Наша артиллерия всё настойчивей посылает шелково свистящие снаряды, они взрываются прямо среди идущих на нас немцев. За их первой цепью показывается вторая, третья. «Это атака? Может быть сейчас пойдем и мы?». Я оборачиваюсь на Стоковецкого. Он вне себя, что-то беззвучно крича, машет револьвером. За общим шумом не разобрать его слов. Но вдруг я вижу вправо, у нарымцев, в цепях замешательство, солдаты вскакивают с земли; оттуда, ширясь, летят крики: «кавалерия! кавалерия!» и от этих криков током, молниеносно по сердцам прокатывается паника.
– Назад! Перестреляю! – кричит осипшим собачьим голосом Стоковецкий, мечась с черным наганом перед цепью. На опушку выскочил и подполковник Осипов. Но под свистом пуль, уханьем взрывающих землю гранат нарымцы бегут, оголяя нас с фланга, и наши солдаты уже вскочили и отступают всё быстрей.

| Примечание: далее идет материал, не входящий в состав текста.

(* ===== verification/M365Checks.v ===== *)
(** Microsoft 365 posture checks ([src/src/ccf/posture/providers/m365.py]): nineteen
    evaluators of the rows Graph returned, and their registry. *)

From S2P Require Export Observations.

Local Open Scope string_scope.
Local Open Scope Z_scope.

Definition STALE_ACCOUNT_DAYS : Z := 90.
Definition LEGACY_CLIENT_APP_TYPES : list string := ["exchangeActiveSync"; "other"].
Definition PHISHING_RESISTANT_METHODS : list string := ["Fido2"; "X509Certificate"].
Definition PHISHABLE_METHODS : list string := ["Sms"; "Voice"; "Email"].
Definition UNRESTRICTED_INVITE_SETTINGS : list string := ["everyone"; "adminsGuestInvitersAndAllMembers"].
Definition PRIVILEGED_DEFAULT_PERMISSIONS : list string := ["allowedToCreateTenants"; "allowedToCreateApps"; "allowedToCreateSecurityGroups"].
Definition AUDIT_RECENCY_DAYS : Z := 7.
Definition DEVICE_NONCOMPLIANT_STATES : list string := ["noncompliant"; "conflict"; "error"; "inGracePeriod"].
Definition DEVICE_UNEVALUATED_STATES : list string := ["unknown"; "notApplicable"; "configManager"].
Definition RISK_UNRESOLVED_STATES : list string := ["atRisk"; "confirmedCompromised"].
Definition LOCK_TIMEOUT_KEY : string := "passwordMinutesOfInactivityBeforeLock".
Definition LOCK_REQUIRED_KEY : string := "passwordRequired".
Definition SESSION_LOCK_MAX_MINUTES : Z := 15.
Definition LOCKOUT_MAX_ATTEMPTS : Z := 10.
Definition ALERT_TRIAGE_DAYS : Z := 30.
Definition ALERT_OPEN_STATES : list string := ["new"; "inprogress"].
Definition ALERT_ACTIONABLE_SEVERITIES : list string := ["high"; "critical"].
Definition PASSWORD_SETTINGS_NAME : string := "Password Rule Settings".
Definition LOCKOUT_THRESHOLD_KEY : string := "LockoutThreshold".
Definition LOCKOUT_DURATION_KEY : string := "LockoutDurationInSeconds".
Definition REMOVABLE_STORAGE_KEY : string := "storageBlockRemovableStorage".
Definition SIGNIN_FREQUENCY_KEY : string := "signInFrequency".
Definition DEVICE_GRANT_CONTROLS : list string := ["compliantDevice"; "domainJoinedDevice"].

(** ** The checks *)

Definition m365_check (key title rtype expected : string) (controls permissions : list string) : PostureCheck :=
  check key title "msgraph" rtype expected controls permissions.
Definition MFA_REGISTERED : PostureCheck :=
  m365_check "m365.identity.mfa_registered" "Every user has an MFA method registered" "entra_user"
    "every user has a multi-factor authentication method registered" ["IA-2"; "IA-2(1)"] ["AuditLog.Read.All"].
Definition LEGACY_AUTH_BLOCKED : PostureCheck :=
  m365_check "m365.policy.legacy_auth_blocked" "Legacy authentication is blocked" "m365_tenant"
    "an enabled Conditional Access policy blocks legacy authentication clients" ["IA-2"; "AC-17"] ["Policy.Read.All"].
Definition STALE_ACCOUNTS : PostureCheck :=
  m365_check "m365.identity.stale_accounts" "No enabled account is inactive past the threshold" "entra_user"
    ("no enabled account has been inactive longer than " +:+ pretty STALE_ACCOUNT_DAYS +:+ " days") ["AC-2"; "AC-2(3)"] ["AuditLog.Read.All"; "User.Read.All"].
Definition PHISHING_RESISTANT_MFA : PostureCheck :=
  m365_check "m365.identity.phishing_resistant_mfa" "A phishing-resistant authentication method is enabled" "m365_tenant"
    "at least one of FIDO2 or certificate-based authentication is enabled" ["IA-2(11)"] ["Policy.Read.All"].
Definition PHISHABLE_METHODS_DISABLED : PostureCheck :=
  m365_check "m365.identity.phishable_methods_disabled" "Interceptable authentication methods are disabled" "m365_tenant"
    "SMS, voice and email are not enabled as authentication methods" ["IA-2(1)"; "IA-2(2)"] ["Policy.Read.All"].
Definition GUEST_INVITES_RESTRICTED : PostureCheck :=
  m365_check "m365.policy.guest_invites_restricted" "Guest invitations are restricted to administrators" "m365_tenant"
    "inviting external guests is not open to all members" ["AC-3"; "AC-6"] ["Policy.Read.All"].
Definition DEFAULT_USER_PERMISSIONS_RESTRICTED : PostureCheck :=
  m365_check "m365.policy.default_user_permissions_restricted" "Default user permissions withhold privileged capability" "m365_tenant"
    "ordinary accounts cannot create tenants, register applications, or create security groups" ["AC-6"; "AC-6(1)"] ["Policy.Read.All"].
Definition SIGNIN_AUDIT_CURRENT : PostureCheck :=
  m365_check "m365.audit.signin_records_current" "Sign-in audit records are being produced" "m365_tenant"
    ("a sign-in audit record exists within the last " +:+ pretty AUDIT_RECENCY_DAYS +:+ " days") ["AU-2"; "AU-12"] ["AuditLog.Read.All"].
Definition DIRECTORY_AUDIT_CURRENT : PostureCheck :=
  m365_check "m365.audit.directory_changes_recorded" "Directory changes are recorded in the audit log" "m365_tenant"
    ("a directory audit record exists within the last " +:+ pretty AUDIT_RECENCY_DAYS +:+ " days") ["AU-2"; "AU-3"; "AU-12"] ["AuditLog.Read.All"].
Definition DEVICE_COMPLIANCE : PostureCheck :=
  m365_check "m365.device.compliance_enforced" "Managed devices meet their compliance baseline" "managed_device"
    "every evaluated managed device is compliant with its assigned policy" ["CM-6"; "CM-2"; "SI-2"] ["DeviceManagementManagedDevices.Read.All"].
Definition RISKY_USERS_RESOLVED : PostureCheck :=
  m365_check "m365.identity.risky_users_resolved" "Flagged risky users have been dealt with" "entra_user"
    "no user remains at risk without a disposition" ["AC-2(12)"; "SI-4"; "AU-6"] ["IdentityRiskyUser.Read.All"].
Definition SESSION_LOCK_ENFORCED : PostureCheck :=
  m365_check "m365.device.session_lock_enforced" "A device compliance policy locks the screen after inactivity" "m365_tenant"
    ("at least one device compliance policy requires a password and locks the screen after no more than " +:+ pretty SESSION_LOCK_MAX_MINUTES +:+
     " minutes of inactivity") ["AC-11"; "AC-11(1)"] ["DeviceManagementConfiguration.Read.All"].
Definition LOCKOUT_THRESHOLD : PostureCheck :=
  m365_check "m365.identity.lockout_threshold_enforced" "Sign-in lockout is enabled with a bounded threshold" "m365_tenant"
    ("the tenant's sign-in lockout threshold is enabled and no greater than " +:+ pretty LOCKOUT_MAX_ATTEMPTS +:+ " failed attempts")
    ["AC-7"; "AC-7(1)"] ["Directory.Read.All"].
Definition SECURITY_ALERTS_TRIAGED : PostureCheck :=
  m365_check "m365.security.alerts_triaged" "No high-severity security alert is left unactioned" "m365_security_alert"
    ("no high or critical security alert has been left unresolved for more than " +:+ pretty ALERT_TRIAGE_DAYS +:+ " days")
    ["SI-4"; "SI-5"; "IR-4"] ["SecurityAlert.Read.All"].
Definition REMOVABLE_STORAGE_BLOCKED : PostureCheck :=
  m365_check "m365.device.removable_storage_blocked" "A device configuration blocks removable storage" "m365_tenant"
    "at least one device configuration profile blocks removable storage" ["MP-7"; "AC-20(2)"] ["DeviceManagementConfiguration.Read.All"].
Definition STORAGE_ENCRYPTION_REQUIRED : PostureCheck :=
  m365_check "m365.device.storage_encryption_required" "A device compliance policy requires storage encryption" "m365_tenant"
    "at least one device compliance policy requires device storage to be encrypted" ["SC-28"; "SC-28(1)"; "AC-19(5)"] ["DeviceManagementConfiguration.Read.All"].
Definition SESSION_REAUTHENTICATION_REQUIRED : PostureCheck :=
  m365_check "m365.policy.session_reauthentication_required" "Conditional Access forces periodic reauthentication" "m365_tenant"
    "an enabled Conditional Access policy sets a sign-in frequency, so a session cannot continue indefinitely without reauthenticating"
    ["AC-12"] ["Policy.Read.All"].
Definition SYSTEM_USE_NOTIFICATION : PostureCheck :=
  m365_check "m365.identity.system_use_notification" "A system use notification is displayed before access is granted" "m365_tenant"
    "at least one terms-of-use agreement that the user must be shown before accepting (isViewingBeforeAcceptanceRequired)" ["AC-8"] ["Agreement.Read.All"].
Definition DEVICE_COMPLIANCE_REQUIRED : PostureCheck :=
  m365_check "m365.policy.device_compliance_required" "Access requires a device the tenant has identified" "m365_tenant"
    "an enabled Conditional Access policy granting only on compliantDevice or domainJoinedDevice" ["IA-3"] ["Policy.Read.All"].
Definition M365_CHECKS : list PostureCheck :=
  [MFA_REGISTERED; LEGACY_AUTH_BLOCKED; STALE_ACCOUNTS; PHISHING_RESISTANT_MFA; PHISHABLE_METHODS_DISABLED; GUEST_INVITES_RESTRICTED;
   DEFAULT_USER_PERMISSIONS_RESTRICTED; SIGNIN_AUDIT_CURRENT; DIRECTORY_AUDIT_CURRENT; DEVICE_COMPLIANCE; RISKY_USERS_RESOLVED; SESSION_LOCK_ENFORCED;
   STORAGE_ENCRYPTION_REQUIRED; SESSION_REAUTHENTICATION_REQUIRED; LOCKOUT_THRESHOLD; SECURITY_ALERTS_TRIAGED; SYSTEM_USE_NOTIFICATION;
   DEVICE_COMPLIANCE_REQUIRED; REMOVABLE_STORAGE_BLOCKED].
Definition M365_ENDPOINTS : list (string * string) :=
  [(pc_key MFA_REGISTERED, "/v1.0/reports/authenticationMethods/userRegistrationDetails");
   (pc_key LEGACY_AUTH_BLOCKED, "/v1.0/identity/conditionalAccess/policies");
   (pc_key STALE_ACCOUNTS, "/v1.0/users?$select=id,userPrincipalName,accountEnabled,signInActivity&$top=500");
   (pc_key PHISHING_RESISTANT_MFA, "/v1.0/policies/authenticationMethodsPolicy"); (pc_key PHISHABLE_METHODS_DISABLED, "/v1.0/policies/authenticationMethodsPolicy");
   (pc_key GUEST_INVITES_RESTRICTED, "/v1.0/policies/authorizationPolicy"); (pc_key DEFAULT_USER_PERMISSIONS_RESTRICTED, "/v1.0/policies/authorizationPolicy");
   (pc_key SIGNIN_AUDIT_CURRENT, "/v1.0/auditLogs/signIns?$top=1"); (pc_key DIRECTORY_AUDIT_CURRENT, "/v1.0/auditLogs/directoryAudits?$top=1");
   (pc_key DEVICE_COMPLIANCE, "/v1.0/deviceManagement/managedDevices?$select=id,deviceName,complianceState,operatingSystem&$top=500");
   (pc_key RISKY_USERS_RESOLVED, "/v1.0/identityProtection/riskyUsers?$select=id,userPrincipalName,riskLevel,riskState&$top=500");
   (pc_key SESSION_LOCK_ENFORCED, "/v1.0/deviceManagement/deviceCompliancePolicies"); (pc_key STORAGE_ENCRYPTION_REQUIRED, "/v1.0/deviceManagement/deviceCompliancePolicies");
   (pc_key SESSION_REAUTHENTICATION_REQUIRED, "/v1.0/identity/conditionalAccess/policies"); (pc_key LOCKOUT_THRESHOLD, "/beta/settings");
   (pc_key SECURITY_ALERTS_TRIAGED, "/v1.0/security/alerts_v2"); (pc_key REMOVABLE_STORAGE_BLOCKED, "/v1.0/deviceManagement/deviceConfigurations");
   (pc_key SYSTEM_USE_NOTIFICATION, "/v1.0/identityGovernance/termsOfUse/agreements"); (pc_key DEVICE_COMPLIANCE_REQUIRED, "/v1.0/identity/conditionalAccess/policies")].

Они набегу кричат: «кавалерия! кавалерия!», этим криком словно оправдывая и свое отступление и подогревая самих себя в охватывающем их чувстве паники.
Стоковецкий, Дукат, я бросаемся к цепям. «Куда вы, братцы! Вперед, огонь!». Но их не остановить, меня смывают бегущие солдаты. «Вот это чорт знает что, если действительно налетит кавалерия, будет не бой, а просто мясорубка… вот тебе и вся жизнь… конец… какая ерунда…», думаю я в тот момент, когда, неистово ругаясь, кричу: «Да куда ж вы… вашу мать! Куда вы, сволочи, бежите?».
Толстоплечий, приземистый Дукат, пытаясь сдержать бегущих, тоже размахивает, как Стоковецкий, наганом; я ничего не слышу, что он кричит, только вдруг вижу, как этот кремневый латыш, необычайно любящий Россию и армию, остановившись, плачет слезами злости и отчаянья перед бегущими.
– Ох, ох, – стонет бледный, остроносый солдат, сбрасывает набегу подсумок, бросает винтовку и, ка чаясь, подвернув ноги, тяжело рухает на землю. Через него перепрыгивают отступающие. «Кавалерия – зарубят, не оставлять же его?», и я молниеносно приказываю себе испытать свое самообладание; и с чувством восторженного удовлетворения я его проявляю. «Вставай, вставай, я тебя поведу!», кричу я, хватая тяжелодышащего, посиневшего, узколицего, похожего на птицу солдата. Я вскидываю на плечо его винтовку и, поддерживая, веду его по луговине, заливаемой немецкими пулями; он наваливается на меня, сталкивая бессильным телом в сторону.